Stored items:
——————

(** Python's [round(x, 2)]: round half to even at the second decimal. *)
Definition round_half_even (x : Q) : Z :=
  let f := Qfloor x in
  match Qcompare (x - inject_Z f) (1 # 2) with
  | Lt => f
  | Gt => (f + 1)%Z
  | Eq => if Z.even f then f else (f + 1)%Z
  end.

Definition round2 (x : Q) : Q := inject_Z (round_half_even (x * 100)) / 100.

(** A numeric [.get(key, default)] whose result is multiplied or
    compared; a bool counts as 0 or 1, any other non-number raises. *)
Definition num_get (d : dict) (key : string) (default : Q) : res Q :=
  match dget d key with
  | None => Ok default
  | Some (JNum q) => Ok q
  | Some (JBool b) => Ok (if b then 1 else 0)
  | Some _ => Raise (TypeError "unsupported operand type")
  end.

(** [.get(cap_key)] compared with [> ] when it is not [None]. *)
Definition cap_get (d : dict) (key : string) : res (option Q) :=
  match dget d key with
  | None | Some JNull => Ok None
  | Some (JNum q) => Ok (Some q)
  | Some (JBool b) => Ok (Some (if b then 1 else 0))
  | Some _ => Raise (TypeError "'>' not supported")
  end.

(** The six unrounded fee components of one stock transaction. *)
Record components : Type := mkComponents {
  c_brokerage : Q;
  c_etc : Q;
  c_sebi : Q;
  c_stamp : Q;
  c_gst : Q;
  c_stt : Q
}.

(** [total_fees = brokerage + etc_charges + sebi_fee + stamp_duty + gst_tax + stt_tax] *)
Definition c_total (c : components) : Q :=
  c_brokerage c + c_etc c + c_sebi c + c_stamp c + c_gst c + c_stt c.

(** The returned [fees_breakdown]; every amount is rounded to 2 places. *)
Record breakdown : Type := mkBreakdown {
  bd_side : TradeSide;
  bd_holding : HoldingType;
  bd_principal : Q;
  bd_brokerage : Q;
  bd_etc : Q;
  bd_sebi : Q;
  bd_stamp : Q;
  bd_gst : Q;
  bd_stt : Q;
  bd_total : Q
}.

(** The body of [_calculate_stocks_fees] up to [total_fees]. *)
Definition stocks_components (principal_value : Q) (trade_side : TradeSide)
    (holding_type : HoldingType) (rates : dict) : res components :=
  broker_rates <- get_dict rates "broker" ;;
  regulatory_rates <- get_dict rates "regulatory" ;;
  let rate_key := "rate_" ++ side_value trade_side in
  let const_key := "const_" ++ side_value trade_side in
  let cap_key := "cap_" ++ side_value trade_side in
  rate <- num_get broker_rates rate_key 0 ;;
  let percentage_brokerage := principal_value * rate in
  constant_fee <- num_get broker_rates const_key 0 ;;
  let brokerage := if qlt percentage_brokerage constant_fee
                   then constant_fee else percentage_brokerage in
  brokerage_cap <- cap_get broker_rates cap_key ;;
  let brokerage := match brokerage_cap with
                   | Some cap => if qlt cap brokerage then cap else brokerage
                   | None => brokerage
                   end in
  etc_rate <- num_get regulatory_rates "etc_rate" 0 ;;
  let etc_charges := principal_value * etc_rate in
  sebi_rate <- num_get regulatory_rates "sebi_rate" 0 ;;
  let sebi_fee := principal_value * sebi_rate in
  stamp_duty <- (if side_eqb trade_side TS_BUY
                 then r <- num_get regulatory_rates "stamp_duty_rate" 0 ;;
                      Ok (principal_value * r)
                 else Ok 0) ;;
  let gst_base := brokerage + etc_charges + sebi_fee in
  gst_rate <- num_get regulatory_rates "gst_rate" 0 ;;
  let gst_tax := gst_base * gst_rate in
  stt_tax <- (if holding_eqb holding_type DELIVERY && side_eqb trade_side TS_SELL
              then r <- num_get regulatory_rates "stt_delivery" 0 ;;
                   Ok (principal_value * r)
              else if holding_eqb holding_type INTRADAY
              then r <- num_get regulatory_rates "stt_intraday" 0 ;;
                   Ok (principal_value * r)
              else Ok 0) ;;
  Ok (mkComponents brokerage etc_charges sebi_fee stamp_duty gst_tax stt_tax).

Definition calculate_stocks_fees (principal_value : Q) (trade_side : TradeSide)
    (holding_type : HoldingType) (rates : dict) : res breakdown :=
  c <- stocks_components principal_value trade_side holding_type rates ;;
  Ok (mkBreakdown trade_side holding_type
        (round2 principal_value)
        (round2 (c_brokerage c)) (round2 (c_etc c)) (round2 (c_sebi c))
        (round2 (c_stamp c)) (round2 (c_gst c)) (round2 (c_stt c))
        (round2 (c_total c))).

(** ** [CommissionCalculator.calculate_commission_fees] *)

(** The returned dict: a fee breakdown, or a dict with an ["error"] key. *)
Inductive fee_result : Type :=
| FeeBreakdown (b : breakdown)
| FeeError (msg : string).
(** * Tomato leaf classifier service: weight loader and request handlers

    A shallow embedding of [main.py]: the HDF5 weight loader that runs at
    import time, the [/health] handler and the [/api/analyze] handler.

    Conventions.
    - A Python [str] is a Rocq [string] holding its UTF-8 encoding; a Python
      [bytes] is a [list byte].
    - A Python exception is a value of [exn]; code that can raise returns a
      [result]; code that also mutates the model or prints runs in the
      state-and-exception monad [M] over a [world].
    - The model is a store of layer objects addressed by position; the loop
      [for layer in model.layers] walks the positions in order.
    - Numbers that Python holds as floats are rationals ([Q]).  The values
      that reach a response are exact in this reading: a float32 probability
      times 100 is exact in a float64, and [round(x, 2)] prints as the
      two-decimal number nearest to [x], ties to even.
    - A weight is a floating-point value ([spec_float]: a signed binary
      fraction, a signed zero, an infinity or NaN); the variables of a layer
      are float32, and an array assigned to them is converted to float32
      first. *)

From stdpp Require Import base list strings gmap.
From Stdlib Require Import QArith Qround Qabs Lqa.
From Stdlib Require Import Strings.Byte.
From Stdlib Require Strings.Ascii.
From Stdlib Require Floats.SpecFloat.

Close Scope Q_scope.

(** ** Exceptions and results *)

Inductive exn : Type :=
| OSError                                   (* h5py.File: no such file, or not an HDF5 file *)
| KeyError (key : string)                   (* group[name]: no such member *)
| UnicodeDecodeError (raw : list byte)      (* bytes.decode('utf8') *)
| ValueError (about : string)               (* set_weights, np.argmax *)
| IndexError                                (* list or array subscript out of range *)
| AttributeError                            (* attribute access on None *)
| UnidentifiedImageError                    (* PIL.Image.open *)
| RuntimeError                              (* anything the forward pass raises *)
| HTTPException (status_code : nat) (detail : string).

Inductive result (A : Type) : Type :=
| Ok (a : A)
| Raise (e : exn).
Arguments Ok {A} a.
Arguments Raise {A} e.

#[global] Instance result_ret : MRet result := @Ok.
#[global] Instance result_bind : MBind result := λ A B f r,
  match r with
  | Ok a => f a
  | Raise e => Raise e
  end.

(** A list comprehension whose element expression can raise: elements are
    evaluated left to right and the first exception ends the comprehension. *)
Fixpoint comprehension {A B} (f : A → result B) (xs : list A) : result (list B) :=
  match xs with
  | [] => Ok []
  | x :: rest =>
      match f x with
      | Raise e => Raise e
      | Ok y =>
          match comprehension f rest with
          | Raise e => Raise e
          | Ok ys => Ok (y :: ys)
          end
      end
  end.

(** ** Arrays *)

(** A numpy array: its shape and its elements in row-major order. *)
Record ndarray (A : Type) : Type := mk_ndarray {
  shape : list nat;
  data : list A
}.
Arguments mk_ndarray {A} shape data.
Arguments shape {A} _.
Arguments data {A} _.

(** What an array of weights holds at one index, by what numpy makes of it
    when the array is converted to a floating-point type.  A number counts
    by its value, whatever the type that stores it (float16, float32,
    float64, an integer or boolean type, a string that spells a number);
    [NotNumber] is an element that numpy refuses to convert, such as a string
    that spells no number. *)
Inductive scalar : Type :=
| Number (x : SpecFloat.spec_float)
| NotNumber.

——————

What you need to do ::
Using the data above, reproduce exactly the lines from the line that contains "let percentage_brokerage := principal_value" through the line that contains "brokerage_cap <- cap_get", including both.

Response to this task ::
  let percentage_brokerage := principal_value * rate in
  constant_fee <- num_get broker_rates const_key 0 ;;
  let brokerage := if qlt percentage_brokerage constant_fee
                   then constant_fee else percentage_brokerage in
  brokerage_cap <- cap_get broker_rates cap_key ;;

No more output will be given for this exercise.